|Memory > Activation of Silent Neurons by Reminding Cues|
Suppose you had visited an attraction (e.g., Disneyland) many years ago. You may forget most of the events that happened there. However, if you visit the attraction again, the scene may trigger your old memory. This is an example of memory extinction, wherein the memory about the attraction has faded away due to the silence of memory engram cells. The "natural reminding cues" (in this example, the scene of the attraction) may activate the silent neurons, bringing about old memories.

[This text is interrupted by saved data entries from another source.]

(** The group of a handle the update made, when the [d]-th split of all
    processes has the arguments [f]. *)
Lemma members_split (f : Node → Z * Z) (d : nat) i p c :
  (∀ m, [active_split m; world_job_split m; migration_split m] !! d = Some (f m)) →
  ps !! i = Some p → (f (node (parsed jm p.1))).1 ≠ MPI_UNDEFINED →
  (∀ n, length (split_calls (world_of p) p.2) = n →
    handle_of (world_of p) (f (node (parsed jm p.1))) (n + d) c (final is_file_update_set p).2) →
  members sg (updated_fleet ps) i c = split_group (args_of jm ps.*1 f) i.
Proof.
  intros Hf Hi Hdef Hc. destruct fleet_updates as (n & Hall).
  destruct (Hall p (list_elem_of_lookup_2 _ _ _ Hi)) as (Hn & _ & Hup).
  specialize (Hc n Hn). unfold handle_of in Hc. rewrite decide_False in Hc by done.
  unfold members, updated_fleet. rewrite list_lookup_fmap, Hi. cbn [fmap option_fmap option_map].
  rewrite Hc, (up_world _ _ _ _ Hup), decide_True by done.
  assert (mapM (λ q, split_calls (world_of q) q.2 !! (n + d)%nat) (final is_file_update_set <$> ps) =
    Some (args_of jm ps.*1 f)) as ->; [|done].
  apply mapM_Some. unfold args_of. rewrite <-list_fmap_compose, Forall2_fmap. apply Forall_Forall2_diag, Forall_forall.
  intros q Hq. destruct (Hall q Hq) as (Hnq & _ & Huq). cbn [compose].
  rewrite (up_world _ _ _ _ Huq), (up_calls _ _ _ _ Huq), lookup_app_r by lia.
  by rewrite Hnq, Nat.add_comm, Nat.add_sub, Hf.
Qed.
End all.
End fleet.

(** ** Properties *)

(** C13: after a map update, that is after every process of the program has run
    [is_file_update_set] on a new map with no request pending,
    [world_job_comm] of a process of job [k] is made of exactly the workers
    the map lists for the job, and its rank 0, the root of every broadcast to
    the replicas, is the first worker of the job, which is the one that calls
    itself checkpoint master. *)
Theorem world_job_comm_correct {W} `{MpiConst} `{!MpiConstLaws} `{PmpiSplit W} `{Files W} `{!SplitCalls W}
    `{!SplitCallsLaws W} (sg : SplitGroup) `{!SplitLaws sg} jm (ps : fleet W) i p k q j h t :
  in_step jm ps → ps !! i = Some p → placed jm (Z.of_nat i) k q j → RankList j = h :: t →
  ∃ act g' w', is_file_update_set p = Done act (g', w') ∧
    let group := members sg (updated_fleet ps) i (world_job_comm (node g')) in
    (∃ rest, group = Z.to_nat h :: rest) ∧
    (∀ x, x ∈ group ↔ Z.of_nat x ∈ RankList j) ∧
    (node_checkpoint_master (node g') = YES ↔ i = Z.to_nat h).
Proof.
  intros Hin Hi Hp Hj. destruct (fleet_updates jm ps Hin) as (n & Hall).
  destruct (Hall p (list_elem_of_lookup_2 _ _ _ Hi)) as (Hn & [act Hrun] & Hup).
  assert (ps.*1 !! i = Some p.1) as Hg by by rewrite list_lookup_fmap, Hi.
  destruct (world_job_group sg jm ps.*1 i p.1 k q j h t (is_fleet _ _ Hin) Hg Hp Hj) as (Hroot & Hmem & Hmaster).
  exists act, (final is_file_update_set p).1, (final is_file_update_set p).2.
  split; [by rewrite <-surjective_pairing|]. cbv zeta.
  assert (members sg (updated_fleet ps) i (world_job_comm (node (final is_file_update_set p).1)) =
    split_group (args_of jm ps.*1 world_job_split) i) as ->.
  { apply (members_split sg jm ps Hin world_job_split 1 i p); [done|done| |].
    - unfold world_job_split. cbn [fst].
      destruct (fleet_node _ _ (is_fleet _ _ Hin) _ _ _ _ _ Hg Hp) as (-> & _).
      pose proof undefined_neg. lia.
    - intros n' Hn'. rewrite Nat.add_1_r, <-Hn', Hn. apply Hup. }
  split; [done|]. split; [done|]. by rewrite (up_master _ _ _ _ Hup).
Qed.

Figure 11-1 shows the firing characteristics of silent neurons. These data were obtained from patients who were implanted with depth electrodes for clinical reasons. The implanted microelectrodes allow for single-cell recordings. In the experiments, patients were presented with pictures according to their preferences and background. The microelectrodes were implanted into the patient's medial temporal lobe which includes the hippocampus, amygdala, and entorhinal, parahippocampal and perirhinal cortices. In each trial, the recording lasts for about 1500 milliseconds. The recorded action potentials (spikes) are represented as dots in this figure. We see that the neurons in Cluster 3 respond selectively to the picture of Russian President Putin while Cluster 5 reacts preferentially to the picture of Taj Mahal in India.
The above result suggests that the memory of an object or event is encoded in a particular set of neurons. These neurons typically remain silent until they are activated by natural reminding cues (in this example, the image of Putin or Taj Mahal). However, modern technology has been able to retrieve memories directly by using optogenetic stimulation, (Liu et al., 2012), even for amnesic memory that cannot be retrieved by natural reminding cues (Ryan et al., 2015; Roy et al., 2017). Remarkably, stimulation of the dentate gyrus is sufficient to retrieve particular fear memories (Liu et al., 2012), despite the fact that memories are stored in distributed brain areas (Herry and Johansen, 2014).